Required work:
Only the opening lines of the listing, through the one with "intros Hprefix Hopen", are to be retyped, each exactly as it stands.

Supplied records:

(** X21. Completing a task in the tasks format and opening it again:
    the first call of [toggleTaskCompletion] sets the check mark and
    appends the completion date that [formatDate] writes, the check-mark
    symbol 9989 and the day of the call. The second call puts the blank
    check mark back and removes nothing: its pattern asks for the three
    units of the literal of the view, which [formatDate] does not write,
    so that on a line without the unit 226 the completion date of the
    first call stays on the opened task, which is not the line that was
    completed. *)
Theorem complete_then_reopen (task task' : TaskLine) (line content : list Z)
    (today today' : Z) :
  match_task_prefix line = Some (32, content) ->
  completed task = false -> completed task' = true ->
  226 ∉ line ->
  first_day <= day_of today -> year today <= 9999 ->
  let completedLine := toggleTaskCompletion TasksFormat task today line in
  let reopenedLine :=
    toggleTaskCompletion TasksFormat task' today' completedLine in
  (exists pre r2,
     line = pre ++ 32 :: 93 :: r2
     /\ completedLine
        = pre ++ 120 :: 93 :: trimEnd r2 ++ [32; 9989; 32] ++ format_date today
     /\ reopenedLine
        = pre ++ 32 :: 93 :: trimEnd r2 ++ [32; 9989; 32] ++ format_date today)
  /\ reopenedLine <> line.
Proof.
  intros Hprefix Hopen Hdone Hno Hlo Hhi completedLine reopenedLine.
  assert (Hshape : exists pre r2,
     line = pre ++ 32 :: 93 :: r2
     /\ completedLine
        = pre ++ 120 :: 93 :: trimEnd r2 ++ [32; 9989; 32] ++ format_date today
     /\ reopenedLine
        = pre ++ 32 :: 93 :: trimEnd r2 ++ [32; 9989; 32] ++ format_date today);
    [|split; [exact Hshape |];
      destruct Hshape as (pre & r2 & Hline & _ & Hback);
      rewrite Hback, Hline; intros Heq;
      apply app_inv_head in Heq; injection Heq as Heq;
      destruct (trimEnd_spec r2) as (trail & Hr2 & Htrail & _);
      rewrite Hr2 in Heq at 2; apply app_inv_head in Heq;
      rewrite <- Heq in Htrail; cbn [app] in Htrail;
      apply Forall_cons in Htrail as [_ Htrail];
      apply Forall_cons in Htrail as [Hmark _]; discriminate Hmark].
  subst reopenedLine completedLine.
  destruct (task_prefix_split _ _ _ Hprefix) as (pre & r2 & -> & Hpre & Hset).
  unfold toggleTaskCompletion. rewrite Hopen, Hdone. cbn [negb].
  rewrite (Hset 32 120 r2 eq_refl), trimEnd_check_box.
  assert (Hfmt : formatDate Done today FmtTasks false = [9989; 32] ++ format_date today).
  { unfold formatDate. cbn [andb hd DATE_SYMBOLS]. reflexivity. }
  rewrite Hfmt.
  assert (Hshape : (pre ++ 120 :: 93 :: trimEnd r2) ++ [32] ++ [9989; 32] ++ format_date today
                   = pre ++ 120 :: 93 :: (trimEnd r2 ++ [32; 9989; 32] ++ format_date today)).
  { rewrite <- app_assoc. reflexivity. }
  rewrite Hshape.
  exists pre, r2. split; [reflexivity |]. split; [reflexivity |].
  rewrite (Hset 120 32 _ eq_refl).
  apply remove_done_nothing.
  destruct (trimEnd_spec r2) as (trail & Hr2 & _ & _).
  destruct (format_date_shape today Hlo Hhi)
    as (a & b & c & d & e & f0 & g & h & HD & Hdig & _).
  rewrite HD. intros Hin. apply Hno. rewrite Hr2.
  cbn [app] in Hin.
  repeat first [ rewrite elem_of_app in Hin | rewrite elem_of_cons in Hin
               | rewrite elem_of_nil in Hin ].
  rewrite ?elem_of_app, ?elem_of_cons, ?elem_of_app.
  assert (Hd : forall x, is_digit x = true -> 226 <> x).
  { intros x Hx Heq. subst x. discriminate Hx. }
  split_digits Hdig.
  repeat match goal with
         | H : is_digit ?x = true |- _ => apply Hd in H
         end.
  repeat match goal with
         | H : _ \/ _ |- _ => destruct H as [H|H]
         end;
    try tauto; try discriminate; try congruence.
Qed.

(** ** Sections and their tasks *)

Ltac close_tasks :=
  repeat split; try assumption; try lia; try congruence;
  try match goal with
      | Ht : forall e, e ∈ ?l -> _, He : _ ∈ ?l |- _ =>
          destruct (Ht _ He) as (? & ? & ? & ? & ? & ?);
          first [assumption | lia | congruence]
      end.

Section ParseInvariant.
Variable datePriority : list DateFieldType.
Variable formatFilter : option DateFormatType.
Variable lines : list (list Z).

Lemma parse_task_line_markdown line task :
  parse_task_line line datePriority formatFilter = Some task ->
  markdown task = line.
Proof.
  unfold parse_task_line.
  destruct (match_task_prefix line) as [[m content]|]; [|discriminate].
  destruct (getPrimaryDate _ _ _); [|discriminate]. by intros [= <-].
Qed.

Lemma parse_line_invariant k st line :
  lines !! k = Some line ->
  parsed_up_to lines k st ->
  parsed_up_to lines (S k)
    (parse_line datePriority formatFilter (length lines) st k line).
Proof.
  intros Hline (Hev & (cur & Hcur & Hcurend) & Hsec).
  assert (Hk : (k < length lines)%nat) by (eapply lookup_lt_Some, Hline).
  unfold parse_line.
  destruct (match_heading line) as [[headingLevel text]|].
  - rewrite Hcur.
    set (sections1 := <[currentSectionId st := set_endLine k cur]> (sections st)).
    set (uniqueId := match sections1 !! trim text with
                     | Some _ => trim text ++ [95] ++ decimal (Z.of_nat k)
                     | None => trim text
                     end).
    unfold parsed_up_to.
    cbn [sections currentEvents currentSectionId currentLevel1Id].
    assert (Hsec1 : forall id sec, sections1 !! id = Some sec ->
              sec_id sec = id
              /\ (startLine sec <= k)%nat
              /\ (startLine sec <= endLine sec <= length lines)%nat
              /\ (endLine sec <= k)%nat
              /\ StronglySorted by_line (sec_tasks sec)
              /\ forall e, e ∈ sec_tasks sec ->
                   (startLine sec <= lineIndex e)%nat /\ (lineIndex e < k)%nat
                   /\ (lineIndex e < endLine sec)%nat
                   /\ lines !! lineIndex e = Some (markdown (entry_task e))
                   /\ sectionId e = id
                   /\ currentEvents st !! lineIndex e = Some e).
    { intros id sec. unfold sections1.
      destruct (decide (currentSectionId st = id)) as [<-|Hne].
      - rewrite lookup_insert_eq. intros [= <-].
        destruct (Hsec _ _ Hcur) as (Hid & Hs & Hse & _ & Hsorted & Htasks).
        cbn [set_endLine sec_id startLine endLine sec_tasks]. close_tasks.
      - rewrite lookup_insert_ne by exact Hne. intros Hid.
        destruct (Hsec _ _ Hid) as (? & ? & ? & Hend & ? & Htasks).
        specialize (Hend ltac:(congruence)). close_tasks. }
    split; [|split].
    + intros i e Hi. destruct (Hev i e Hi) as (? & ? & ? & Hs).
      split; [lia |]. split; [assumption |]. split; [assumption |].
      rewrite lookup_insert_is_Some.
      destruct (decide (uniqueId = sectionId e)); [by left | right].
      split; [done |]. unfold sections1. rewrite lookup_insert_is_Some.
      destruct (decide (currentSectionId st = sectionId e)); [by left | by right].
    + eexists. rewrite lookup_insert_eq. split; reflexivity.
    + intros id sec.
      destruct (decide (uniqueId = id)) as [<-|Hne].
      * rewrite lookup_insert_eq. intros [= <-].
        cbn [sec_id startLine endLine sec_tasks].
        split; [reflexivity |]. split; [lia |]. split; [lia |].
        split; [congruence |]. split; [constructor |].
        intros e He. by apply elem_of_nil in He.
      * rewrite lookup_insert_ne by exact Hne. intros Hid.
        destruct (Hsec1 _ _ Hid) as (? & ? & ? & ? & ? & Htasks). close_tasks.
  - destruct (parse_task_line line datePriority formatFilter) as [task|] eqn:Et.
    + apply parse_task_line_markdown in Et as Hmd.
      rewrite Hcur. unfold parsed_up_to.
      cbn [sections currentEvents currentSectionId currentLevel1Id].
      split; [|split].
      * intros i e.
        destruct (decide (k = i)) as [<-|Hne].
        -- rewrite lookup_insert_eq. intros [= <-].
           cbn [lineIndex entry_task sectionId].
           split; [lia |]. split; [reflexivity |]. split; [by rewrite Hmd |].
           rewrite lookup_insert_eq. by eexists.
        -- rewrite lookup_insert_ne by exact Hne. intros Hi.
           destruct (Hev i e Hi) as (? & ? & ? & Hs).
           split; [lia |]. split; [assumption |]. split; [assumption |].
           rewrite lookup_insert_is_Some.
           destruct (decide (currentSectionId st = sectionId e)); [by left | by right].
      * eexists. rewrite lookup_insert_eq. split; [reflexivity | exact Hcurend].
      * intros id sec.
        destruct (decide (currentSectionId st = id)) as [<-|Hne].
        -- rewrite lookup_insert_eq. intros [= <-].
           destruct (Hsec _ _ Hcur) as (Hid & Hs & Hse & _ & Hsorted & Htasks).
           cbn [push_task sec_id startLine endLine sec_tasks].
           split; [exact Hid |]. split; [lia |]. split; [lia |].
           split; [congruence |]. split.
           ++ apply StronglySorted_app. repeat split; [|exact Hsorted | repeat constructor].
              intros a b Ha Hb. apply list_elem_of_singleton in Hb as ->.
              unfold by_line. cbn [lineIndex]. apply Htasks in Ha. lia.
           ++ intros e He. apply elem_of_app in He as [He|He].
              ** destruct (Htasks e He) as (? & ? & ? & ? & ? & ?).
                 split; [assumption |]. split; [lia |]. split; [lia |].
                 split; [assumption |]. split; [assumption |].
                 by rewrite lookup_insert_ne by lia.
              ** apply list_elem_of_singleton in He as ->.
                 cbn [lineIndex entry_task sectionId].
                 split; [lia |]. split; [lia |]. split; [lia |].
                 split; [by rewrite Hmd |]. split; [reflexivity |].
                 by rewrite lookup_insert_eq.
        -- rewrite lookup_insert_ne by exact Hne. intros Hid.
           destruct (Hsec _ _ Hid) as (? & ? & ? & Hend & ? & Htasks).
           specialize (Hend ltac:(congruence)).
           split; [assumption |]. split; [lia |]. split; [lia |].
           split; [intros _; lia |]. split; [assumption |].
           intros e He. destruct (Htasks e He) as (? & ? & ? & ? & ? & ?).
           split; [assumption |]. split; [lia |]. split; [lia |].
           split; [assumption |]. split; [assumption |].
           by rewrite lookup_insert_ne by lia.
    + split; [|split].
      * intros i e Hi. destruct (Hev i e Hi) as (? & ? & ? & ?).
        repeat split; try assumption; lia.
      * eauto.
      * intros id sec Hid.
        destruct (Hsec _ _ Hid) as (? & ? & ? & Hend & ? & Htasks).
        split; [assumption |]. split; [lia |]. split; [lia |].
        split; [intros Hne; specialize (Hend Hne); lia |].
        split; [assumption |].
        intros e He. destruct (Htasks e He) as (? & ? & ? & ? & ? & ?).
        repeat split; try assumption; lia.
Qed.

Lemma parse_from_invariant todo done st :
  lines = done ++ todo ->
  parsed_up_to lines (length done) st ->
  parsed_up_to lines (length lines)
    (parse_from datePriority formatFilter (length lines) st (length done) todo).
Proof.
  revert done st. induction todo as [|line more IH]; intros done st Hl Hst.
  - rewrite app_nil_r in Hl. rewrite <- Hl in Hst. exact Hst.
  - cbn [parse_from].
    replace (S (length done)) with (length (done ++ [line]))
      by (rewrite length_app; cbn; lia).
    apply IH; [by rewrite <- app_assoc |].
    rewrite length_app. cbn [length]. rewrite Nat.add_1_r.
    apply parse_line_invariant; [|exact Hst].
    rewrite Hl at 1. by rewrite lookup_app_r, Nat.sub_diag by lia.
Qed.

Lemma parseMarkdown_invariant :
  parsed_up_to lines (length lines) (parseMarkdown lines datePriority formatFilter).
Proof.
  unfold parseMarkdown. apply (parse_from_invariant lines []); [reflexivity |].
  unfold parsed_up_to. cbn [sections currentEvents currentSectionId length].
  split; [|split].
  - intros i e H. by rewrite lookup_empty in H.
  - eexists. rewrite lookup_singleton_eq. split; reflexivity.
  - intros id sec H. apply lookup_singleton_Some in H as [<- <-].
    cbn [sec_id startLine endLine sec_tasks].
    split; [reflexivity |]. split; [lia |]. split; [lia |].
    split; [congruence |]. split; [constructor |].
    intros e He. by apply elem_of_nil in He.
Qed.
End ParseInvariant.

Result of this exercise:
(** X21. Completing a task in the tasks format and opening it again:
    the first call of [toggleTaskCompletion] sets the check mark and
    appends the completion date that [formatDate] writes, the check-mark
    symbol 9989 and the day of the call. The second call puts the blank
    check mark back and removes nothing: its pattern asks for the three
    units of the literal of the view, which [formatDate] does not write,
    so that on a line without the unit 226 the completion date of the
    first call stays on the opened task, which is not the line that was
    completed. *)
Theorem complete_then_reopen (task task' : TaskLine) (line content : list Z)
    (today today' : Z) :
  match_task_prefix line = Some (32, content) ->
  completed task = false -> completed task' = true ->
  226 ∉ line ->
  first_day <= day_of today -> year today <= 9999 ->
  let completedLine := toggleTaskCompletion TasksFormat task today line in
  let reopenedLine :=
    toggleTaskCompletion TasksFormat task' today' completedLine in
  (exists pre r2,
     line = pre ++ 32 :: 93 :: r2
     /\ completedLine
        = pre ++ 120 :: 93 :: trimEnd r2 ++ [32; 9989; 32] ++ format_date today
     /\ reopenedLine
        = pre ++ 32 :: 93 :: trimEnd r2 ++ [32; 9989; 32] ++ format_date today)
  /\ reopenedLine <> line.
Proof.
  intros Hprefix Hopen Hdone Hno Hlo Hhi completedLine reopenedLine.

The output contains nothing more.